Le iniziali sono quelle rese celebri da Brigitte Bardot: BB. E stanno per i nomi dei due astronomi che per primi l’hanno individuata, passando al setaccio sei anni di dati della Dark Energy Survey: Pedro Bernardinelli e Gary Bernstein della University of Pennsylvania (Usa). Quando nel giugno scorso ne venne annunciata la scoperta (con il nome di C/2014 UN271), a sorprendere furono anzitutto le sue dimensioni: per quanto ancora lontanissima, era già evidente che si trattava di una cometa monstre, circa mille volte più massiccia di una tipica cometa. Con i suoi 100 km di diametro è probabilmente la cometa più grande scoperta nei tempi moderni. Ora, sempre spulciando fra i dati di un telescopio – questa volta un telescopio spaziale, il cacciatore di pianeti Tess della Nasa –, un team guidato da Tony Farnham della University of Maryland (Usa) ha messo in luce un’altra caratteristica da record di questo oggetto peculiare: nonostante la sua enorme distanza dal Sole – a oggi si trova a quasi tre miliardi di km dalla Terra, dunque ancora ben oltre l’orbita di Urano – la cometa BB già mostra segni di attività.
Un segno distintivo dello stato d’attività di una cometa è la presenza della chioma: un involucro di gas e polvere che si forma – man mano che l’oggetto si avvicina al Sole – a seguito della sublimazione degli elementi volatili presenti nel nucleo.
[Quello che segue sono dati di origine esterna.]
Lemma comments_fold eval_df cs :
  forall avgs,
    one_row avgs ->
    (forall c, c ∈ cs ->
       c <> "PE: N"
       /\ exists vs, col_values eval_df c = Ok vs
                     /\ Forall (fun v => py_in v NA_LIST = true
                                         \/ exists s, v = Str s) vs) ->
    exists avgs',
      foldM (combine_comments eval_df) cs avgs = Ok avgs'
      /\ one_row avgs'
      /\ loc_get avgs' 0 "PE: N" = loc_get avgs 0 "PE: N".
Proof.
  induction cs as [|c cs IH]; intros avgs Hone Hcs.
  - exists avgs. auto.
  - destruct (Hcs c) as (Hc & vs & Hvs & Hall); [by left|].
    cbn [foldM].
    assert (Hstep : forall texts,
              traverse as_text (filter (fun v => negb (py_in v NA_LIST)) vs)
              = Ok texts ->
              combine_comments eval_df avgs c
              = Ok (set_col avgs c (Str (PyStr.join " | " texts)))).
    { intros texts Ht. unfold combine_comments. rewrite Hvs. run.
      rewrite Ht. reflexivity. }
    destruct (traverse_total as_text
                (filter (fun v => negb (py_in v NA_LIST)) vs)) as [texts Ht].
    { apply Forall_forall. intros v Hv.
      apply list_elem_of_filter in Hv as [Hna Hv].
      rewrite Forall_forall in Hall. destruct (Hall v Hv) as [Hin|[s ->]].
      - rewrite Hin in Hna. contradiction.
      - exists s. reflexivity. }
    rewrite (Hstep texts Ht). run.
    destruct (IH (set_col avgs c (Str (PyStr.join " | " texts))))
      as (avgs' & Hrun & Hone' & Hn).
    { by apply one_row_set_col. }
    { intros c' Hc'. apply Hcs. by right. }
    exists avgs'. split; [exact Hrun|]. split; [exact Hone'|].
    rewrite Hn. apply loc_get_set_col_ne; [exact Hone | by apply not_eq_sym].
Qed.

Lemma column_convert map_points k (rs rs' : list (list cell)) vs :
  Forall2 (Forall2 (fun v w => exists p,
             lex_get map_points v = Ok p /\ w = Num p)) rs rs' ->
  Forall2 (fun r v => r !! k = Some v) rs vs ->
  exists xs,
    Forall2 (fun v x => lex_get map_points v = Ok x) vs xs
    /\ Forall2 (fun r' w => r' !! k = Some w) rs' (map Num xs).
Proof.
  intros Hconv. revert vs.
  induction Hconv as [|r r' rs rs' Hr _ IH]; intros vs Hvs.
  - apply Forall2_nil_inv_l in Hvs as ->. exists []. split; constructor.
  - apply Forall2_cons_inv_l in Hvs as (v & vs' & Hv & Hvs & ->).
    destruct (IH vs' Hvs) as (xs & Hxs & Hcol).
    destruct (Forall2_lookup_l _ _ _ _ _ Hr Hv) as (w & Hw & p & Hp & ->).
    exists (p :: xs). split; constructor; assumption.
Qed.
(** ** C1: initialize, then scan *)

Lemma init_then_scans_to (m : memory) (ptr S N : Z) :
  260 <= S <= 32249 -> margins_clear m ptr S ->
  S - 242 <= N <= S ->
  scans_to (fst (init_free_memory m ptr S)) ptr N 0 0 1.
Proof.
  intros HS Hclear HN.
  pose proof (init_free_memory_run m ptr S ltac:(lia) Hclear) as Hrun.
  assert (Hout : forall x, 0 <= x < 8 \/ S - 242 <= x < S ->
            is_test_byte (fst (init_free_memory m ptr S) (ptr + x)) = false).
  { intros x Hx. rewrite init_free_memory_fill by lia; cbn [fst].
    rewrite memset_outside by lia. apply Hclear; lia. }
  apply (scans_to_gap _ ptr N 0 1 8 0); [lia | intros; apply Hout; lia |].
  apply (scans_to_block _ ptr N _ 0 1 (S - 250)); [lia | exact Hrun | lia | lia |].
  apply scans_to_tail; [lia | intros; apply Hout; lia].
Qed.

Lemma init_then_reports_to (m : memory) (ptr S : Z) :
  260 <= S <= 32249 -> margins_clear m ptr S ->
  reports_to (fst (init_free_memory m ptr S)) ptr S 0
    {| max_cnt := -1; block_cnt := 0; max_addr := 0; found := [] |}
    {| max_cnt := -1; block_cnt := 1; max_addr := 0;
       found := [(S - 251, ptr + 8)] |}.
Proof.
  intros HS Hclear.
  pose proof (init_free_memory_run m ptr S ltac:(lia) Hclear) as Hrun.
  assert (Hout : forall x, 0 <= x < 8 \/ S - 242 <= x < S ->
            is_test_byte (fst (init_free_memory m ptr S) (ptr + x)) = false).
  { intros x Hx. rewrite init_free_memory_fill by lia; cbn [fst].
    rewrite memset_outside by lia. apply Hclear; lia. }
  apply (reports_to_gap _ ptr S _ _ 8 0); [lia | lia | lia | intros; apply Hout; lia |].
  apply (reports_to_block _ ptr S _ (S - 250)); [lia | exact Hrun | lia | lia |].
  cbn [max_cnt block_cnt max_addr found app].
  change (u16 (-1)) with 65535. change (u16 (0 + 1)) with 1.
  cmp_false (S - 250 - 1 >? 65535).
  replace (0 + Z.of_nat 8 + (S - 250)) with (S - 242) by lia.
  replace (S - 250 - 1) with (S - 251) by lia.
  replace (ptr + (0 + Z.of_nat 8)) with (ptr + 8) by lia.
  apply (reports_to_gap _ ptr S _ _ 242); [lia | lia | lia | intros; apply Hout; lia |].
  apply reports_to_end; lia.
Qed.

(** After [init_free_memory] on a region of [S] bytes, 260 <= S <= 32249,
    whose untouched margins hold no test byte: the fill is one run of
    [S - 250] test bytes at [ptr + 8]; the report of [M100 F] finds it as
    its only block and prints it with size [S - 251], leaving the
    largest-block variables at -1 and NULL; and the check (whose own stack
    top [sp_check] may lie up to 242 bytes lower) counts one block and
    returns 0. *)
Lemma init_then_scan_one_block (m : memory) (brk ptr S : Z) :
  260 <= S <= 32249 -> margins_clear m ptr S ->
  forall (fuel : nat) (sp_check : Z),
    S < Z.of_nat fuel -> ptr + S - 242 <= sp_check <= ptr + S ->
    run_at (fst (init_free_memory m ptr S)) (ptr + 8) (S - 250) /\
    exists rep,
      free_memory_pool_report fuel (fst (init_free_memory m ptr S))
                              brk sp_check ptr S
        = (Done {| max_cnt := -1; block_cnt := 1; max_addr := 0;
                   found := [(S - 251, ptr + 8)] |},
           Done rep) /\
      block_found rep = 1 /\ ret rep = 0.
Proof.
  intros HS Hclear fuel sp_check Hfuel Hsp.
  split; [apply init_free_memory_run; trivial; lia|].
  destruct (check_of_scan (fst (init_free_memory m ptr S)) brk ptr sp_check 1)
    as (rep & E & Hb & Hr & _).
  { rewrite s16_small by lia. apply init_then_scans_to; trivial; lia. }
  unfold free_memory_pool_report. rewrite E, u16_small by lia.
  rewrite (init_then_reports_to m ptr S HS Hclear fuel) by lia.
  eexists; split; [reflexivity|]. split; trivial.
Qed.

Lemma zero_memory_margins_clear (ptr S : Z) : margins_clear zero_memory ptr S.
Proof. intros a _; reflexivity. Qed.

Lemma init_then_scan_one_block_witness :
  run_at (fst (init_free_memory zero_memory 1000 2000)) (1000 + 8) (2000 - 250) /\
  exists rep,
    free_memory_pool_report 2001
      (fst (init_free_memory zero_memory 1000 2000)) 0 3000 1000 2000
      = (Done {| max_cnt := -1; block_cnt := 1; max_addr := 0;
                 found := [(2000 - 251, 1000 + 8)] |},
         Done rep) /\
    block_found rep = 1 /\ ret rep = 0.
Proof.
  apply (init_then_scan_one_block zero_memory 0 1000 2000).
  - lia.
  - apply zero_memory_margins_clear.
  - simpl; lia.
  - lia.
Defined.

(** Below the bound: a 259-byte region is initialized (nine test bytes),
    and the check then counts no block and returns -1. *)
Lemma init_then_check_259 :
  exists rep,
    check_for_free_memory_corruption
      (fst (init_free_memory zero_memory 1000 259)) 0 1000 1259 = Done rep /\
    block_found rep = 0 /\ ret rep = -1.
Proof. eexists; split; [vm_compute; reflexivity | split; reflexivity]. Qed.

(** On a 2000-byte region neither the size printed for the block nor the
    largest-block variable is 2000 - 8 - 250. *)
Lemma init_then_scan_length_counterexample :
  let m' := fst (init_free_memory zero_memory 1000 2000) in
  ~ (exists r,
        fst (free_memory_pool_report 2001 m' 0 3000 1000 2000) = Done r /\
        (max_cnt r = 2000 - 8 - 250 \/
         exists a, In (2000 - 8 - 250, a) (found r))).
Proof.
  intros m' (r & E & H).
  assert (E' : fst (free_memory_pool_report 2001 m' 0 3000 1000 2000) =
               Done {| max_cnt := -1; block_cnt := 1; max_addr := 0;
                       found := [(1749, 1008)] |}) by (vm_compute; reflexivity).
  rewrite E' in E; injection E as <-.
  cbn in H. destruct H as [H | [a [H | []]]]; [lia | injection H; lia].
Qed.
I dati della Dark Energy Survey – quelli che hanno messo in evidenza il nucleo luminoso di Bernardinelli-Bernstein, consentendone così la scoperta – non avevano però una risoluzione sufficientemente elevata per rivelare la presenza o meno della chioma. Quando Farnham ha saputo della scoperta, la prima cosa che si è chiesto è stata dunque se fosse possibile recuperarne alcune immagini dall’archivio di un altro telescopio: Tess, appunto, che tenendo lo sguardo puntato per 28 giorni sulle aree di cielo osservate ha tempi di esposizione molto lunghi, e dunque – nel caso avesse inquadrato BB – avrebbe potuto fornire maggiori dettagli.
L’intuizione era giusta, ma è servito comunque parecchio impegno per estrarre immagini con la nitidezza richiesta. Farnham e colleghi hanno infatti dovuto elaborare migliaia di immagini della cometa BB, raccolte da Tess dal 2018 al 2020, usando una tecnica ben nota agli astronomi – il cosiddetto stacking – che consente, sovrapponendo più esposizioni della stessa inquadratura, di aumentare il contrasto e ottenere una visione dell’immagine più nitida. Un lavoro che richiede pazienza e precisione: poiché le comete si muovono, prima di poterli sovrapporre è necessario riallineare con precisione ogni fotogramma. Sforzo premiato: poco a poco l’immagine è diventata più nitida, il rumore si è ridotto, e alla fine BB è emersa in tutto il suo splendore – nebbiosa chioma di polvere compresa. Segno inequivocabile di attività, e questo a distanze di 23.8 e 21.2 unità astronomiche.
«Queste osservazioni spostano enormemente più in là di quanto pensassimo le distanze delle comete attive», sottolinea Farnham, ricordando che solo di un’altra cometa si aveva testimonianza d’attività in corso a distanze dal Sole superiori a queste di BB. Ma era un oggetto assai più piccolo di BB, le cui dimensioni fanno impallidire quelle di qualunque altra cometa conosciuta.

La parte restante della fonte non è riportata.